Ik kom tot de afronding van de eerste termijn van mijn bijdrage. Mijn fractie heeft begrip voor de motivering van de regering die aan dit wetsvoorstel ten grondslag ligt. Er zijn meerdere belangwekkende argumenten die ervoor pleiten met deze vergunningenwet in te stemmen. Ik heb die uiteengezet. Daartegenover staat echter het ontbreken van een herstelplan voor het compenseren van de natuurwaarden die door de verruimingswerkzaamheden verloren zullen gaan. De regering is echter ingevolge het verruimingsverdrag en het structuurschema Groene ruimte gehouden deze natuurwaarden te compenseren. Afhankelijk van de kwaliteit van en de afspraken omtrent het natuurherstelplan zal mijn fractie daarover een oordeel vellen. Wij zullen in dit debat dan ook met elkaar moeten afspreken dat de regering op zo kort mogelijke termijn adequaat natuurherstel conform het structuurschema Groene ruimte in het Westerscheldegebied zal realiseren.
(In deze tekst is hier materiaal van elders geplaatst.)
Inductive unrecognizedRow : Type :=
| UnrecognizedComment (path : string) (nodeInfo : nodeInfo) (commentData : option string)
| UnrecognizedTemplate (path : string) (nodeInfo : nodeInfo) (templateInfo : templateInfo).

Record scanState : Type := mkScan {
  sc_acceptedMarkerCount : nat;
  sc_commentMarkerCount : nat;
  sc_companionPaths : gset string;
  sc_markerRows : list markerRow;
  sc_nodeCount : nat;
  sc_summaryCounts : list (value * nat);
  sc_templateMarkerCount : nat;
  sc_unrecognizedMarkerRows : list unrecognizedRow;
  sc_visitedNodes : gset Node }.

Definition initialScan : scanState := mkScan 0 0 ∅ [] 0 [] 0 [] ∅.

Definition visitNode n (s : scanState) : scanState :=
  mkScan (sc_acceptedMarkerCount s) (sc_commentMarkerCount s) (sc_companionPaths s) (sc_markerRows s)
    (S (sc_nodeCount s)) (sc_summaryCounts s) (sc_templateMarkerCount s)
    (sc_unrecognizedMarkerRows s) ({[n]} ∪ sc_visitedNodes s).
Definition addCompanionPath (path : string) (s : scanState) : scanState :=
  mkScan (sc_acceptedMarkerCount s) (sc_commentMarkerCount s) ({[path]} ∪ sc_companionPaths s)
    (sc_markerRows s) (sc_nodeCount s) (sc_summaryCounts s) (sc_templateMarkerCount s)
    (sc_unrecognizedMarkerRows s) (sc_visitedNodes s).
Definition pushUnrecognized (r : unrecognizedRow) (s : scanState) : scanState :=
  mkScan (sc_acceptedMarkerCount s) (sc_commentMarkerCount s) (sc_companionPaths s) (sc_markerRows s)
    (sc_nodeCount s) (sc_summaryCounts s) (sc_templateMarkerCount s)
    (sc_unrecognizedMarkerRows s ++ [r]) (sc_visitedNodes s).
(** [comments] and [templates] are added to the counts of the two kinds. *)
Definition pushMarkerRow (r : markerRow) (comments templates : nat) (s : scanState) : scanState :=
  mkScan (S (sc_acceptedMarkerCount s)) (sc_commentMarkerCount s + comments) (sc_companionPaths s)
    (sc_markerRows s ++ [r]) (sc_nodeCount s)
    (setCount (sc_summaryCounts s) (row_contractId r) (countOf (sc_summaryCounts s) (row_contractId r) + 1))
    (sc_templateMarkerCount s + templates) (sc_unrecognizedMarkerRows s) (sc_visitedNodes s).

(** [`${contractId}@${path}`] *)
Definition createMarkerRowId (contractId : value) (path : string) : res string :=
  match contractId with
  | VSym _ _ => Throw (TypeError "Cannot convert a Symbol value to a string")
  | _ => let* s := toStringRes heap contractId in Ok (s +:+ "@" +:+ path)
  end.

Definition classifyCommentCompanion d (contract : markerContract) (nextNode : option Node) :
    res (string * option templateInfo) :=
  let* template := isTemplateElement d nextNode in
  match nextNode with
  | Some n =>
      if template then
        let* t := createTemplateInfo d n in
        Ok (if isStr (mc_id contract) "suspense-pending-start" || isStr (mc_id contract) "suspense-queued-start"
            then if partsKind (ti_idParts t) "B" then "matched" else "template-companion-without-boundary-id"
            else if isStr (mc_id contract) "suspense-client-rendered-start" then "matched"
            else "unsupported-companion-contract", Some t)
      else Ok ("missing-template-companion", None)
  | None => Ok ("missing-template-companion", None)
  end.

Definition inspectCommentCompanion d (contract : markerContract) (nextNode : option Node) (nextPath : string) :
    res (option companionRecord) :=
  if bool_decide (mc_companionNode contract = VNull) then Ok None
  else
    let* companion := classifyCommentCompanion d contract nextNode in
    let* info := (match nextNode with
                  | Some n => let* i := createNodeInfo d n in Ok (Some i) | None => Ok None end) in
    Ok (Some (mkCompanion nextPath (fst companion) (mc_companionNode contract) (mc_id contract)
                (snd companion) info (bool_decide (fst companion = "matched")))).

Definition inspectCommentMarker d (contracts : list markerContract) (depth : nat) (index : N)
    (nextNode : option Node) (nextPath : string) n (path : string) (s : scanState) : res scanState :=
  let* commentData := readCommentData d n in
  let contract := findCommentContract contracts commentData in
  let* info := createNodeInfo d n in
  match contract with
  | None =>
      Ok (if looksLikeHydrationCommentData commentData
          then pushUnrecognized (UnrecognizedComment path info commentData) s else s)
  | Some c =>
      let* companion := inspectCommentCompanion d c nextNode nextPath in
      let s := match companion with Some cp => addCompanionPath (cp_path cp) s | None => s end in
      let* markerId := createMarkerRowId (mc_id c) path in
      Ok (pushMarkerRow (mkRow (CommentRow commentData companion) markerId path depth index (mc_id c)
                           (mc_area c) (mc_lifecycle c) (mc_serializedMarker c) info) 1 0 s)
  end.

Definition inspectTemplateMarker d (contracts : list markerContract) (depth : nat) (index : N) n
    (path : string) (s : scanState) : res scanState :=
  let* t := createTemplateInfo d n in
  match classifyTemplateContract contracts t with
  | None =>
      if looksLikeHydrationTemplate t then
        let* info := createNodeInfo d n in Ok (pushUnrecognized (UnrecognizedTemplate path info t) s)
      else Ok s
  | Some c =>
      let* markerId := createMarkerRowId (mc_id c) path in
      let* info := createNodeInfo d n in
      Ok (pushMarkerRow (mkRow (TemplateRow (mc_companionNode c) t) markerId path depth index (mc_id c)
                           (mc_area c) (mc_lifecycle c) (mc_serializedMarker c) info) 0 1 s)
  end.

Definition inspectHydrationNode d (contracts : list markerContract) (depth : nat) (index : N)
    (nextNode : option Node) (nextPath : string) n (path : string) (s : scanState) : res scanState :=
  let* nodeType := readNodeType d n in
  if isNodeType nodeType 8 then inspectCommentMarker d contracts depth index nextNode nextPath n path s
  else
    let* template := isTemplateElement d (Some n) in
    if template then inspectTemplateMarker d contracts depth index n path s else Ok s.

(** The child nodes are a snapshot; [None] is fuel that ran out. *)
Fixpoint scanChildNodes (fuel : nat) d (contracts : list markerContract) (parentNode : Node)
    (parentPath : string) (depth : nat) (s : scanState) : option (res scanState) :=
  match fuel with
  | O => None
  | S fuel =>
      let fix loop (index : N) (nodes : list (domArg Node)) (s : scanState) : option (res scanState) :=
        match nodes with
        | [] => Some (Ok s)
        | inl _ :: nodes => loop (index + 1)%N nodes s
        | inr n :: nodes =>
            if decide (n ∈ sc_visitedNodes s) then loop (index + 1)%N nodes s
            else
              let s := visitNode n s in
              let path := childPath parentPath index in
              match (if decide (path ∈ sc_companionPaths s) then Ok s
                     else inspectHydrationNode d contracts depth index (head nodes ≫= asNode)
                            (childPath parentPath (index + 1)) n path s) with
              | Throw e => Some (Throw e)
              | Ok s =>
                  match scanChildNodes fuel d contracts n path (S depth) s with
                  | Some (Ok s) => loop (index + 1)%N nodes s
                  | r => r
                  end
              end
        end in
      loop 0%N (readChildNodes d parentNode) s
  end.

(** ** Entry points *)

(** [contract && contract[name]] *)
Definition contractField (contract : value) (name : string) : res value :=
  if truthy contract then match contract with VObj r | VFun r => get (heap r) name | _ => Ok VUndef end
  else Ok contract.

(** [None] is no array. *)
Definition normalizeAcceptedMarkerContracts (markerContracts : option (list value)) : res (list markerContract) :=
  match markerContracts with
  | None => hostError "FAST_REACT_DOM_HYDRATION_MARKER_CONTRACTS_REQUIRED"
  | Some l =>
      mapRes (fun c =>
        let* id := contractField c "id" in
        let* area := contractField c "area" in
        let* serializedMarker := contractField c "serializedMarker" in
        let* commentData := contractField c "commentData" in
        let* companionNode := contractField c "companionNode" in
        let* lifecycle := contractField c "lifecycle" in
        Ok (mkContract id area serializedMarker commentData companionNode lifecycle)) l
  end.

Definition createSummaryByContract (contracts : list markerContract) (s : scanState) : list (value * nat) :=
  map (fun c => (mc_id c, countOf (sc_summaryCounts s) (mc_id c))) contracts.

Record diagnostics : Type := mkDiagnostics {
  dg_containerInfo : containerDescription;
  dg_markerContractCount : nat;
  dg_nodeCount : nat;
  dg_acceptedMarkerCount : nat;
  dg_commentMarkerCount : nat;
  dg_templateMarkerCount : nat;
  dg_unrecognizedMarkerCount : nat;
  dg_markers : list markerRow;
  dg_unrecognizedMarkers : list unrecognizedRow;
  dg_summaryByContract : list (value * nat) }.

Definition inspectHydrationContainerMarkers (fuel : nat) d (container : domArg Node)
    (markerContracts : option (list value)) : option (res diagnostics) :=
  match (let* c := assertValidContainer d container in
         let* contracts := normalizeAcceptedMarkerContracts markerContracts in Ok (c, contracts)) with
  | Throw e => Some (Throw e)
  | Ok (inl _, _) => Some (hostError "FAST_REACT_DOM_INVALID_CONTAINER")
  | Ok (inr n, contracts) =>
      match scanChildNodes fuel d contracts n "container" 0 initialScan with
      | None => None
      | Some (Throw e) => Some (Throw e)
      | Some (Ok s) =>
          Some (let* info := describeContainer d container in
                Ok (mkDiagnostics info (length contracts) (sc_nodeCount s) (sc_acceptedMarkerCount s)
                      (sc_commentMarkerCount s) (sc_templateMarkerCount s)
                      (length (sc_unrecognizedMarkerRows s)) (sc_markerRows s)
                      (sc_unrecognizedMarkerRows s) (createSummaryByContract contracts s)))
      end
  end.

Record resolution : Type := mkResolution {
  rs_resolvedPath : string;
  rs_status : string;
  rs_node : option Node;
  rs_nodeInfo : option nodeInfo;
  rs_parentNode : Node;
  rs_parentPath : string;
  rs_index : N;
  rs_segmentCount : nat }.

(** [childNodes[index]] *)
Definition childAt (nodes : list (domArg Node)) (index : N) : option (domArg Node) :=
  if (index <? N.of_nat (length nodes))%N then nodes !! N.to_nat index else None.

(** The walk down: the parent of the last step, its path, the last index, and the node. *)
Fixpoint resolveSegments d n (resolvedPath : string) (index : N) (segments : list N) :
    Node * string * N * option Node :=
  match childAt (readChildNodes d n) index ≫= asNode with
  | None => (n, resolvedPath, index, None)
  | Some child =>
      match segments with
      | [] => (n, resolvedPath, index, Some child)
      | next :: segments => resolveSegments d child (childPath resolvedPath index) next segments
      end
  end.

(** [Ok None] is null. *)
Definition resolveHydrationContainerNodePath d (container : domArg Node) (path : value) :
    res (option resolution) :=
  let* c := assertValidContainer d container in
  match c, parseHydrationContainerChildPath path with
  | inr n, Some (index :: segments) =>
      let '(parent, parentPath, last, node) := resolveSegments d n "container" index segments in
      let resolvedPath := childPath parentPath last in
      let count := S (length segments) in
      match node with
      | None => Ok (Some (mkResolution resolvedPath "missing-node" None None parent parentPath last count))
      | Some child =>
          let* info := createNodeInfo d child in
          Ok (Some (mkResolution resolvedPath
                (if isStr path resolvedPath then "resolved" else "resolved-path-mismatch")
                (Some child) (Some info) parent parentPath last count))
      end
  | _, _ => Ok None
  end.
End Scan.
De heer Stellingwerf (RPF):

Mijnheer de voorzitter! Ik mag in dit debat mede namens de GPV-fractie het woord voeren. CDA-senator Postma schijnt serieuze ideeën te hebben, of wellicht alweer te hebben gehad, over een ophanden zijnde eenwording van Nederland en Vlaanderen. Ook in Vlaanderen gaan stemmen in die richting op. Deze ideeën mogen dan met de nodige scepsis worden begroet, duidelijk is wel dat het goed gaat met de betrekkingen tussen het Vlaams Gewest en Nederland. In Binnenlandse Bestuur van 7 mei kunnen wij lezen dat de drie zuidelijke Nederlandse provincies en Vlaanderen met een zogeheten code van goed nabuurschap willen voorkomen dat regio's in de grensstreek door bedrijven tegen elkaar worden uitgespeeld als het gaat om de beste investeringsfaciliteiten. De voorliggende Vergunningenwet Westerschelde moet ook in dit licht worden bezien.

Omdat er op weg naar de verdieping van de Westerschelde meer drempels liggen dan het kabinet lief is, heeft de regering gekozen voor de "lange-halen-snel-thuismethode". In reactie op de negatieve en voor het kabinet toch wel verrassende uitspraak van de Afdeling bestuursrechtspraak van de Raad van State van 14 juni 1996 heeft het kabinet besloten een speciale wet voor te bereiden om de weg naar verdieping van de Westerschelde vrij te maken. Het is opvallend dat in het bijbehorende persbericht van het ministerie wordt meegedeeld dat deze speciale wet de verdieping mogelijk moet maken en dat deze wet is voorbereid om aan de verplichting te voldoen om mee te werken aan de verdieping van de Westerschelde. Ik zou bijna zeggen dat dit misleidende teksten zijn, omdat het primaire doel van de wet is het boeken van tijdwinst ten opzichte van reguliere vergunningsprocedures, door de wetgever het vereiste besluit te laten nemen. In de considerans staat met zoveel woorden dat spoedige uitvoering van het verdiepingsverdrag een bijzondere voorziening nodig maakt. Gaat de minister er soms van uit dat het doorlopen van de reguliere procedures alsnog tot afstel van de gehele operatie kan leiden?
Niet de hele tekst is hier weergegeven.